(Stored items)
-- Opening Marker --

(** ** Broadcasts against local calls *)









(** ** Undecodable values *)





(** Method 1 on an index entry whose individual value does not decode *)

Section GarbageUnderIndex.
Variables (w0 : World) (t : Z) (entry : StreamData).
Hypothesis garbage : lookup (streamKey (Stream.id entry)) (ls w0) = Some SGarbage.
Hypothesis live : Stream.isLive entry = true.
Hypothesis named : Stream.id entry <> "".
Hypothesis young : t - Stream.startTime entry < maxAge.


End GarbageUnderIndex.



(** ** The transcript cap *)












(** ** Stores whose index mirrors their records *)

Lemma wellIndexed_empty : wellIndexed [].
Proof.
  split; simpl; try discriminate.
  intros s [id E]. discriminate.
Qed.

Lemma wellIndexed_keyConsistent st : wellIndexed st -> keyConsistent st.
Proof. intros W key s E. now apply (indexed_keys _ W). Qed.

Lemma indexOf_storeStreamS s st :
  indexOf (storeStreamS s st) =
  (if Stream.isLive s
   then filter (notId (Stream.id s)) (indexOf st) ++ [s]
   else filter (notId (Stream.id s)) (indexOf st))%list.
Proof.
  unfold storeStreamS. unfold indexOf at 1. rewrite lookup_store_same.
  now rewrite indexOf_store_other by apply streamKey_global.
Qed.

Lemma lookup_storeStreamS key s st :
  lookup (streamKey key) (storeStreamS s st) =
  if String.eqb (Stream.id s) key then Some (SStream s) else lookup (streamKey key) st.
Proof.
  unfold storeStreamS.
  rewrite lookup_store_other by (intros E; symmetry in E; now apply streamKey_global in E).
  rewrite lookup_store.
  destruct (String.eqb (Stream.id s) key) eqn:E.
  - apply String.eqb_eq in E; subst. now rewrite String.eqb_refl.
  - destruct (String.eqb (streamKey _) _) eqn:E'; auto.
    apply String.eqb_eq, streamKey_inj in E'. apply String.eqb_neq in E. contradiction.
Qed.

(** a local persist of a stream with a non-empty id keeps the index
    mirroring the records *)
Lemma wellIndexed_storeStreamS s st :
  Stream.id s <> "" -> wellIndexed st -> wellIndexed (storeStreamS s st).
Proof.
  intros N [K M L]. split.
  - intros key r. rewrite lookup_storeStreamS.
    destruct (String.eqb _ _) eqn:E; [|apply K].
    apply String.eqb_eq in E. intros [= <-]. subst; auto.
  - intros e r. rewrite indexOf_storeStreamS, lookup_storeStreamS.
    destruct (String.eqb _ _) eqn:E.
    + apply String.eqb_eq in E. intros I [= <-].
      destruct (Stream.isLive s); [apply in_app_or in I as [I|[<-|[]]]|]; auto;
        apply filter_In in I as [_ I]; unfold notId in I;
        apply negb_true_iff, String.eqb_neq in I; congruence.
    + intros I. apply M.
      destruct (Stream.isLive s); [apply in_app_or in I as [I|[<-|[]]]|].
      * now apply filter_In in I.
      * now rewrite String.eqb_refl in E.
      * now apply filter_In in I.
  - intros r [key H] V. rewrite lookup_storeStreamS in H. rewrite indexOf_storeStreamS.
    destruct (String.eqb _ _) eqn:E.
    + injection H as <-. rewrite V. apply in_or_app; right; now left.
    + assert (I : In r (filter (notId (Stream.id s)) (indexOf st))).
      { apply filter_In; split; [apply L; [now exists key|assumption]|].
        unfold notId. destruct (K _ _ H) as [-> _]. apply negb_true_iff.
        apply String.eqb_neq. apply String.eqb_neq in E. congruence. }
      destruct (Stream.isLive s); [apply in_or_app; now left|assumption].
Qed.
Lemma bind_bind {A B C} (m : M A) (f : A -> M B) (g : B -> M C) :
  bind (bind m f) g = bind m (fun a => bind (f a) g).
Proof.
  unfold bind. destruct m as [[e|a] t]; [reflexivity|].
  destruct (f a) as [[e|b] t1]; [reflexivity|].
  destruct (g b) as [r t2]. now rewrite app_assoc.
Qed.

(* ------------------------------------------------------------------ *)
(** * Validation of the submission (lines 170-174) *)

(** The 400 branch of line 171.  A body that is empty or null (a falsy
    value), or a container that does not hold "answers" (an object
    without that key, an array without that element, a string without
    that substring), is answered 400 with the body
    {"error": "Missing answers data"}; no collaborator is called: no
    scoring, no narrative generation, no rendering, no upload. *)
Theorem missing_answers_400 (w : world) (req : request) (data : pyval) :
  path req = submit_path ->
  body req = inr data ->
  truthy data = false
  \/ (exists d, data = PyDict d /\ lookup (u "answers") d = None)
  \/ (exists l, data = PyList l /\ existsb (is_str (u "answers")) l = false)
  \/ (exists s, data = PyStr s /\ str_contains s (u "answers") = false) ->
  do_POST w req =
    (Response 400 json_content_type
       (Json (PyDict [(u "error", PyStr (u "Missing answers data"))])),
     []).
Proof.
  intros Hpath Hbody Hdata.
  unfold do_POST. rewrite Hpath. fold submit_path. rewrite str_eqb_refl.
  unfold submit_assessment. rewrite Hbody, bind_lift.
  destruct (truthy data) eqn:Htruthy; cbn [negb]; [|reflexivity].
  assert (Hlacks : contains (u "answers") data = inr false).
  { destruct Hdata as [Hfalsy | [(d & -> & Hd) | [(l & -> & Hl) | (s & -> & Hs)]]].
    - congruence.
    - unfold contains. now rewrite Hd.
    - unfold contains. now rewrite Hl.
    - unfold contains. now rewrite Hs. }
  rewrite Hlacks, bind_bind, bind_lift, bind_ret. reflexivity.
Qed.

-- Closing Marker --

_EXERCISE DESCRIPTION:_
Whenever a line above contains "Some", copy that line.

_COMPLETED TASK:_
Hypothesis garbage : lookup (streamKey (Stream.id entry)) (ls w0) = Some SGarbage.
  if String.eqb (Stream.id s) key then Some (SStream s) else lookup (streamKey key) st.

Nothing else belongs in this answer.